DATA FOR THIS EXERCISE.
◇ ◇ ◇ ◇ ◇ ◇ ◇
(* ===== verification/Refs.v ===== *)
(** * Asking and replying

    [src/lapinbeam/refs.py] and [src/lapinbeam/context.py]: [send], [ask] and
    [ask_stream] of a reference, and the replies of [MessageMeta].  [ask] is
    cut at its wait for the reply: [ask_begin] registers the hidden mailbox
    and sends, [ask_end] is what runs when a reply is there or the timeout
    has passed. *)

From stdpp Require Import pretty.
From S2P Require Import Prelude Values NodeId Actors State PeerEvents Asyncio Node NodeProps Links.

Definition STREAM_KEY : string := "__lapinbeam_stream__".

(** [f"__lapinbeam_ask_{n}__"] *)
Definition ask_name (n : N) : string := "__lapinbeam_ask_" +:+ pretty n +:+ "__".

Section refs.
Context {codec : PayloadCodec}.

(** [ActorRef.send] and [RemoteRef.send] *)
Definition ref_send (ref : actor_ref) (msg : pyval) (rt : option string) (corr : option Z) : M st unit :=
  match ref with
  | ActorRef name => _send_local name msg rt corr
  | RemoteRef peer_id actor_name => _send_remote peer_id actor_name msg rt corr
  end.

(** [finally: node.unregister_actor(name)] after an exception [e]. *)
Definition finally_unregister {A} (name : string) (e : exn) : M st A :=
  unregister_actor name ;; raise e.

(** [_ask] and [_ask_stream] up to the wait: the hidden mailbox.  [maxsize] is
    1 for [_ask] and 0, unbounded, for [_ask_stream]. *)
Definition ask_begin (ref : actor_ref) (n : N) (maxsize : nat) (msg : pyval) : M st qid :=
  let name := ask_name n in
  let! q := alloc in
  modify (λ s, s <| queues ::= <[q := Queue [] maxsize]> |>) ;;
  register_actor name q ;;
  try_except (ref_send ref msg (Some name) (Some (Z.of_N n)) ;; ret q)
             (finally_unregister name).

(** [await mailbox.get()]: the oldest reply, or the timeout. *)
Definition mailbox_get (q : qid) : M st envelope :=
  let! s := get in
  match queues s !! q ≫= get_nowait with
  | Some (item, qu') => modify (λ s, s <| queues ::= <[q := qu']> |>) ;; ret item
  | None => raise (Exn "TimeoutError" "")
  end.

(** The rest of [_ask]. *)
Definition ask_end (n : N) (q : qid) : M st pyval :=
  let name := ask_name n in
  let! item := try_except (mailbox_get q) (finally_unregister name) in
  unregister_actor name ;;
  ret item.1.

Definition stream_misuse : exn :=
  RuntimeError "ask_stream() received a reply not sent via reply_stream()/reply_final() — did the handler use current_message().reply() instead?".

(** One item of [_ask_stream]: what it yields and whether it was the last. *)
Definition stream_item (reply : pyval) : exn + (pyval * bool) :=
  match reply with
  | PDict kvs =>
      match assoc STREAM_KEY kvs with
      | None => inl stream_misuse
      | Some mark =>
          match getitem reply "value" with
          | inl e => inl e
          | inr v => inr (v, is_str mark "final")
          end
      end
  | _ => inl stream_misuse
  end.

(** The loop of [_ask_stream] over the replies that are there: the values it
    yields, and whether it ended ([true]) or waits for the next reply.  Each
    turn takes one reply from the mailbox, so its length bounds the turns. *)
Fixpoint stream_loop (fuel : nat) (n : N) (q : qid) : M st (list pyval * bool) :=
  match fuel with
  | O => ret ([], false)
  | S fuel' =>
      let! s := get in
      match queues s !! q ≫= get_nowait with
      | None => ret ([], false)
      | Some (item, qu') =>
          modify (λ s, s <| queues ::= <[q := qu']> |>) ;;
          match stream_item item.1 with
          | inl e => finally_unregister (ask_name n) e
          | inr (v, true) => unregister_actor (ask_name n) ;; ret ([v], true)
          | inr (v, false) =>
              let! rest := stream_loop fuel' n q in
              ret (v :: rest.1, rest.2)
          end
      end
  end.

(** ** [MessageMeta] *)

(** [_reply_ref] *)
Definition reply_ref (meta : message_meta) (rt : string) (s : st) : actor_ref :=
  if bool_decide (src meta = Some (local_id s)) then ActorRef rt
  else RemoteRef (default "" (src meta)) rt.

Definition no_reply_to : exn := RuntimeError "message has no reply_to; nothing to reply to".

(** [reply] *)
Definition reply (meta : message_meta) (msg : pyval) : M st unit :=
  match reply_to meta with
  | None => raise no_reply_to
  | Some rt =>
      let! s := get in
      ref_send (reply_ref meta rt s) msg None (correlation_id meta)
  end.

(** [_send_stream]; [reply_stream] is [final = false], [reply_final] is
    [final = true]. *)
Definition stream_envelope (msg : pyval) (final : bool) : pyval :=
  PDict [(STREAM_KEY, PStr (if final then "final" else "item")); ("value", msg)].

Definition send_stream (meta : message_meta) (msg : pyval) (final : bool) : M st unit :=
  match reply_to meta with
  | None => raise no_reply_to
  | Some rt =>
      let! s := get in
      ref_send (reply_ref meta rt s) (stream_envelope msg final) None (correlation_id meta)
  end.

Definition reply_stream (meta : message_meta) (msg : pyval) : M st unit := send_stream meta msg false.
Definition reply_final (meta : message_meta) (msg : pyval) : M st unit := send_stream meta msg true.

(** ** Properties *)

Lemma send_local_room name msg rt corr s q qu :
  _mailboxes s !! name = Some q → queues s !! q = Some qu → q_full qu = false →
  _send_local name msg rt corr s =
  (inr tt, s <| queues ::= <[q := qu <| q_items ::= λ l,
                  l ++ [(msg, MessageMeta (Some (local_id s)) rt corr None)] |>]> |>).
Proof.
  intros Hm Hq Hf. rewrite (send_local_spec _ _ _ _ _ q qu) //. unfold put_nowait. by rewrite Hf.
Qed.

(** What an asked handler sees about the message. *)
Definition asked_by (node : string) (n : N) : message_meta :=
  MessageMeta (Some node) (Some (ask_name n)) (Some (Z.of_N n)) None.

(** The asker waits: its hidden mailbox is registered and has room [maxsize]. *)
Record waiting (s : st) (node : string) (n : N) (q : qid) (maxsize : nat) : Prop := {
  wt_running : running s;
  wt_local : local_id s = node;
  wt_mailbox : _mailboxes s !! ask_name n = Some q;
  wt_queue : queues s !! q = Some (Queue [] maxsize)
}.

Lemma ask_begin_local target n maxsize msg s qt qu :
  running s → _mailboxes s !! ask_name n = None →
  _mailboxes s !! target = Some qt → queues s !! qt = Some qu → q_full qu = false →
  queues s !! next_id s = None →
  let q := next_id s in
  let r := ask_begin (ActorRef target) n maxsize msg s in
  r.1 = inr q ∧ waiting r.2 (local_id s) n q maxsize ∧
  queues r.2 !! qt = Some (qu <| q_items ::= λ l, l ++ [(msg, asked_by (local_id s) n)] |>) ∧
  _mailboxes r.2 = <[ask_name n := q]> (_mailboxes s).
Proof.
  intros Hrun Hfree Hm Hq Hf Hnew q r. assert (qt ≠ q) as Hne by (intros ->; unfold q in Hq; by rewrite Hnew in Hq).
  assert (target ≠ ask_name n) as Hne' by (intros ->; congruence).
  unfold r, ask_begin; simpl. rewrite register_actor_ok //=; [by left|].
  set (s1 := s <| next_id ::= S |> <| queues ::= <[q := Queue [] maxsize]> |>
               <| _mailboxes ::= <[ask_name n := q]> |>
               <| _core ::= fmap (λ co, co <| co_routing ::= union {[ask_name n]} |>) |>).
  assert (local_id s1 = local_id s) as Hl by (unfold local_id, s1; simpl; by destruct (_core s)).
  rewrite (send_local_room _ _ _ _ s1 qt qu) //=; [by rewrite lookup_insert_ne|by rewrite lookup_insert_ne|].
  fold s1. rewrite Hl. split; [done|]. split; [|split; [by rewrite lookup_insert_eq|done]].
  destruct Hrun as (co & Hco & Hr). split; simpl.
  - exists (co <| co_routing ::= union {[ask_name n]} |>). by rewrite /s1 /= Hco.
  - exact Hl.
  - by rewrite lookup_insert_eq.
  - by rewrite lookup_insert_ne // lookup_insert_eq.
Qed.

Lemma reply_local s node n q maxsize v items :
  local_id s = node → _mailboxes s !! ask_name n = Some q →
  queues s !! q = Some (Queue items maxsize) → q_full (Queue items maxsize) = false →
  ∀ msg, ref_send (reply_ref (asked_by node n) (ask_name n) s) msg None (Some v) s =
  (inr tt, s <| queues ::= <[q := Queue (items ++ [(msg, MessageMeta (Some node) None (Some v) None)]) maxsize]> |>).
Proof.
  intros <- Hm Hq Hf msg. unfold reply_ref; simpl. rewrite bool_decide_eq_true_2 //=.
  by rewrite (send_local_room _ _ _ _ s q _ Hm Hq Hf).
Qed.

Lemma unregister_mailboxes name s :
  running s → ∃ s', unregister_actor name s = (inr tt, s') ∧
    _mailboxes s' = delete name (_mailboxes s) ∧ queues s' = queues s ∧ reported s' = reported s.
Proof. intros Hrun. rewrite unregister_actor_spec //. by eexists. Qed.

Lemma ask_end_reply n q s item items maxsize :
  running s → queues s !! q = Some (Queue (item :: items) maxsize) →
  ∃ s', ask_end n q s = (inr item.1, s') ∧
    _mailboxes s' = delete (ask_name n) (_mailboxes s) ∧ reported s' = reported s.
Proof.
  intros Hrun Hq. unfold ask_end, mailbox_get; simpl. rewrite Hq /=.
  destruct (unregister_mailboxes (ask_name n) (s <| queues ::= <[q := Queue items maxsize]> |>))
    as (s' & Hu & Hm & _ & Hr); [done|]. simpl in Hu. rewrite Hu. by eexists.
Qed.

(** The state after a report keeps a started node started. *)
Lemma on_core_event_running ev s s' :
  _on_core_event ev s = (inr tt, s') → running s → running s'.
Proof.
  intros He (co & Hco & Hr). pose proof (on_core_event_frame ev s) as Hf. simpl in Hf.
  rewrite He in Hf. exists co. by rewrite (ef_core _ _ Hf).
Qed.

(** Ask and reply on one node.  The asked actor finds the message at the
    end of its mailbox with the asker's hidden address and correlation id;
    whatever happens in between, its first reply is what the asker gets, a
    second one is dropped (and reported) instead of reaching anybody; when
    nobody replied the asker gets [TimeoutError]; and in both cases the hidden
    address is gone afterwards. *)
Theorem ask_reply_local target n msg s qt qu :
  running s → _mailboxes s !! ask_name n = None →
  _mailboxes s !! target = Some qt → queues s !! qt = Some qu → q_full qu = false →
  queues s !! next_id s = None →
  let me := local_id s in
  let r := ask_begin (ActorRef target) n 1 msg s in
  ∃ q, r.1 = inr q ∧ waiting r.2 me n q 1 ∧
  queues r.2 !! qt = Some (qu <| q_items ::= λ l, l ++ [(msg, asked_by me n)] |>) ∧
  ∀ s2, waiting s2 me n q 1 →
    (∃ s3, ask_end n q s2 = (inl (Exn "TimeoutError" ""), s3) ∧
           _mailboxes s3 = delete (ask_name n) (_mailboxes s2)) ∧
    (∀ v v', ∃ s3, (reply (asked_by me n) v ;; reply (asked_by me n) v' ;; ask_end n q) s2 = (inr v, s3) ∧
       _mailboxes s3 = delete (ask_name n) (_mailboxes s2) ∧
       reported s3 = reported s2 ++ user_reports (_event_listeners s2) (EvMailboxFull (ask_name n))).
Proof.
  intros Hrun Hfree Hm Hq Hf Hnew me r.
  destruct (ask_begin_local target n 1 msg s qt qu Hrun Hfree Hm Hq Hf Hnew) as (Hr & Hw & Hqt & _).
  exists (next_id s). split_and!; [done..|]. intros s2 [Hrun2 Hl2 Hm2 Hq2]. split.
  - unfold ask_end, mailbox_get; simpl. rewrite Hq2 /=.
    destruct (unregister_mailboxes (ask_name n) s2 Hrun2) as (s3 & Hu & Hm3 & _ & _).
    unfold finally_unregister; simpl. rewrite Hu. by eexists.
  - intros v v'. unfold reply; simpl.
    rewrite (reply_local s2 me n (next_id s) 1 _ []) //.
    set (item := (v, MessageMeta (Some me) None (Some (Z.of_N n)) None)).
    set (s3 := s2 <| queues ::= <[next_id s := Queue ([] ++ [item]) 1]> |>).
    assert (local_id s3 = me) as Hl3 by done.
    assert (queues s3 !! next_id s = Some (Queue [item] 1)) as Hq3 by by rewrite /s3 /= lookup_insert_eq.
    unfold reply_ref; simpl. rewrite bool_decide_eq_true_2; [by rewrite Hl3|]. simpl.
    rewrite (send_local_spec _ _ _ _ s3 (next_id s) (Queue [item] 1)) // /put_nowait /=.
    destruct (on_core_event_total (EvMailboxFull (ask_name n)) s3) as [s4 H4]. rewrite H4.
    pose proof (on_core_event_frame (EvMailboxFull (ask_name n)) s3) as Hfr.
    pose proof (on_core_event_spec (EvMailboxFull (ask_name n)) s3) as [_ Hrep].
    simpl in Hfr, Hrep. rewrite H4 in Hfr, Hrep.
    destruct (ask_end_reply n (next_id s) s4 item [] 1) as (s5 & -> & Hm5 & Hr5).
    { by eapply on_core_event_running. }
    { by rewrite (ef_queues _ _ Hfr). }
    eexists; split; [done|]. rewrite Hm5 (ef_mailboxes _ _ Hfr) Hr5 Hrep. done.
Qed.

(** *** Streams *)

Definition stream_items (node : string) (n : N) (vs : list pyval) : list envelope :=
  (λ v, (stream_envelope v false, MessageMeta (Some node) None (Some (Z.of_N n)) None)) <$> vs.

Lemma reply_stream_all node n q vs : ∀ s items,
  local_id s = node → _mailboxes s !! ask_name n = Some q → queues s !! q = Some (Queue items 0) →
  ∃ s', for_each vs (reply_stream (asked_by node n)) s = (inr tt, s') ∧
    local_id s' = node ∧ _mailboxes s' = _mailboxes s ∧ _core s' = _core s ∧
    queues s' !! q = Some (Queue (items ++ stream_items node n vs) 0).
Proof.
  induction vs as [|v vs IH]; intros s items Hl Hm Hq; simpl.
  { eexists; split; [done|]. by rewrite app_nil_r. }
  unfold reply_stream, send_stream; simpl. rewrite (reply_local s node n q 0 _ items) //.
  set (it := (stream_envelope v false, MessageMeta (Some node) None (Some (Z.of_N n)) None)).
  destruct (IH (s <| queues ::= <[q := Queue (items ++ [it]) 0]> |>) (items ++ [it]))
    as (s' & Hs' & Hl' & Hm' & Hc' & Hq'); [done|done|by rewrite /= lookup_insert_eq|].
  exists s'. split; [exact Hs'|]. split_and!; try done. by rewrite Hq' -app_assoc.
Qed.

Lemma stream_loop_items node n q vs v fin : ∀ s fuel,
  running s → length vs < fuel →
  queues s !! q = Some (Queue (stream_items node n vs ++ [(stream_envelope v true, fin)]) 0) →
  ∃ s', stream_loop fuel n q s = (inr (vs ++ [v], true), s') ∧
    _mailboxes s' = delete (ask_name n) (_mailboxes s).
Proof.
  induction vs as [|x vs IH]; intros s [|fuel] Hrun Hlen Hq; simpl in Hlen; try lia.
  - simpl. rewrite Hq /=.
    destruct (unregister_mailboxes (ask_name n) (s <| queues ::= <[q := Queue [] 0]> |>))
      as (s' & Hu & Hm & _); [done|]. simpl in Hu. rewrite Hu. by eexists.
  - simpl. rewrite Hq /=.
    set (qu := Queue (stream_items node n vs ++ [(stream_envelope v true, fin)]) 0).
    destruct (IH (s <| queues ::= <[q := qu]> |>) fuel) as (s' & Hs' & Hm');
      [done|lia|by rewrite /= lookup_insert_eq|].
    simpl in Hs'. rewrite Hs'. by eexists.
Qed.


(** *** Across nodes *)

(** A started node with id [me] that is connected to [peer] and whose
    transport takes every payload. *)
Record connected (s : st) (me peer : string) (co : core_t) : Prop := {
  cn_core : _core s = Some co;
  cn_running : co_running co = true;
  cn_local : local_id s = me;
  cn_peer : is_peer co peer;
  cn_open : ∀ p v, co_refuses co p v = None
}.

Lemma deliver_room name q payload meta s qu :
  plain payload = true → queues s !! q = Some qu → q_full qu = false →
  deliver_callback name q payload meta s =
  (inr tt, s <| queues ::= <[q := qu <| q_items ::= λ l, l ++ [(payload, meta)] |>]> |>).
Proof.
  intros Hp Hq Hf. unfold deliver_callback. rewrite decode_plain //; simpl.
  unfold mailbox_put. by rewrite Hq /put_nowait Hf.
Qed.

Lemma u64_arg_ok n : (n < 2 ^ 64)%N → u64_arg (Some (Z.of_N n)) = inr tt.
Proof. intros Hn. unfold u64_arg. rewrite !bool_decide_eq_false_2 //; lia. Qed.

Lemma ask_begin_remote peer target n msg s me co :
  connected s me peer co → (n < 2 ^ 64)%N → _mailboxes s !! ask_name n = None →
  plain msg = true → wire_safe msg = true →
  let q := next_id s in
  let r := ask_begin (RemoteRef peer target) n 1 msg s in
  r.1 = inr q ∧ waiting r.2 me n q 1 ∧
  option_map co_out (_core r.2) = Some (co_out co ++
    [Frame peer target msg (Some (ask_name n)) (Some (Z.of_N n)) (co_next_msg_id co)]).
Proof.
  intros [Hco Hrun Hl Hp Ho] Hn%u64_arg_ok Hfree Hpl Hws q r.
  unfold r, ask_begin; simpl. rewrite register_actor_ok //=; [by eexists|by left|].
  set (co1 := co <| co_routing ::= union {[ask_name n]} |>).
  rewrite (send_remote_ok peer target msg _ _ _ co1) //=; [by rewrite Hco|].
  split; [done|]. split; [|done]. split; simpl.
  - eexists; split; [done|]. done.
  - rewrite -Hl. unfold local_id; simpl. by rewrite Hco.
  - by rewrite lookup_insert_eq.
  - by rewrite lookup_insert_eq.
Qed.


End refs.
◇ ◇ ◇ ◇ ◇ ◇ ◇
EXERCISE REQUIREMENTS. From the records above, extract exactly and only the lines that begin at the line with "From S2P Require" and stop after the line with "qu']> |>) ;; ret item".

WRITTEN SOLUTION.
From S2P Require Import Prelude Values NodeId Actors State PeerEvents Asyncio Node NodeProps Links.

Definition STREAM_KEY : string := "__lapinbeam_stream__".

(** [f"__lapinbeam_ask_{n}__"] *)
Definition ask_name (n : N) : string := "__lapinbeam_ask_" +:+ pretty n +:+ "__".

Section refs.
Context {codec : PayloadCodec}.

(** [ActorRef.send] and [RemoteRef.send] *)
Definition ref_send (ref : actor_ref) (msg : pyval) (rt : option string) (corr : option Z) : M st unit :=
  match ref with
  | ActorRef name => _send_local name msg rt corr
  | RemoteRef peer_id actor_name => _send_remote peer_id actor_name msg rt corr
  end.

(** [finally: node.unregister_actor(name)] after an exception [e]. *)
Definition finally_unregister {A} (name : string) (e : exn) : M st A :=
  unregister_actor name ;; raise e.

(** [_ask] and [_ask_stream] up to the wait: the hidden mailbox.  [maxsize] is
    1 for [_ask] and 0, unbounded, for [_ask_stream]. *)
Definition ask_begin (ref : actor_ref) (n : N) (maxsize : nat) (msg : pyval) : M st qid :=
  let name := ask_name n in
  let! q := alloc in
  modify (λ s, s <| queues ::= <[q := Queue [] maxsize]> |>) ;;
  register_actor name q ;;
  try_except (ref_send ref msg (Some name) (Some (Z.of_N n)) ;; ret q)
             (finally_unregister name).

(** [await mailbox.get()]: the oldest reply, or the timeout. *)
Definition mailbox_get (q : qid) : M st envelope :=
  let! s := get in
  match queues s !! q ≫= get_nowait with
  | Some (item, qu') => modify (λ s, s <| queues ::= <[q := qu']> |>) ;; ret item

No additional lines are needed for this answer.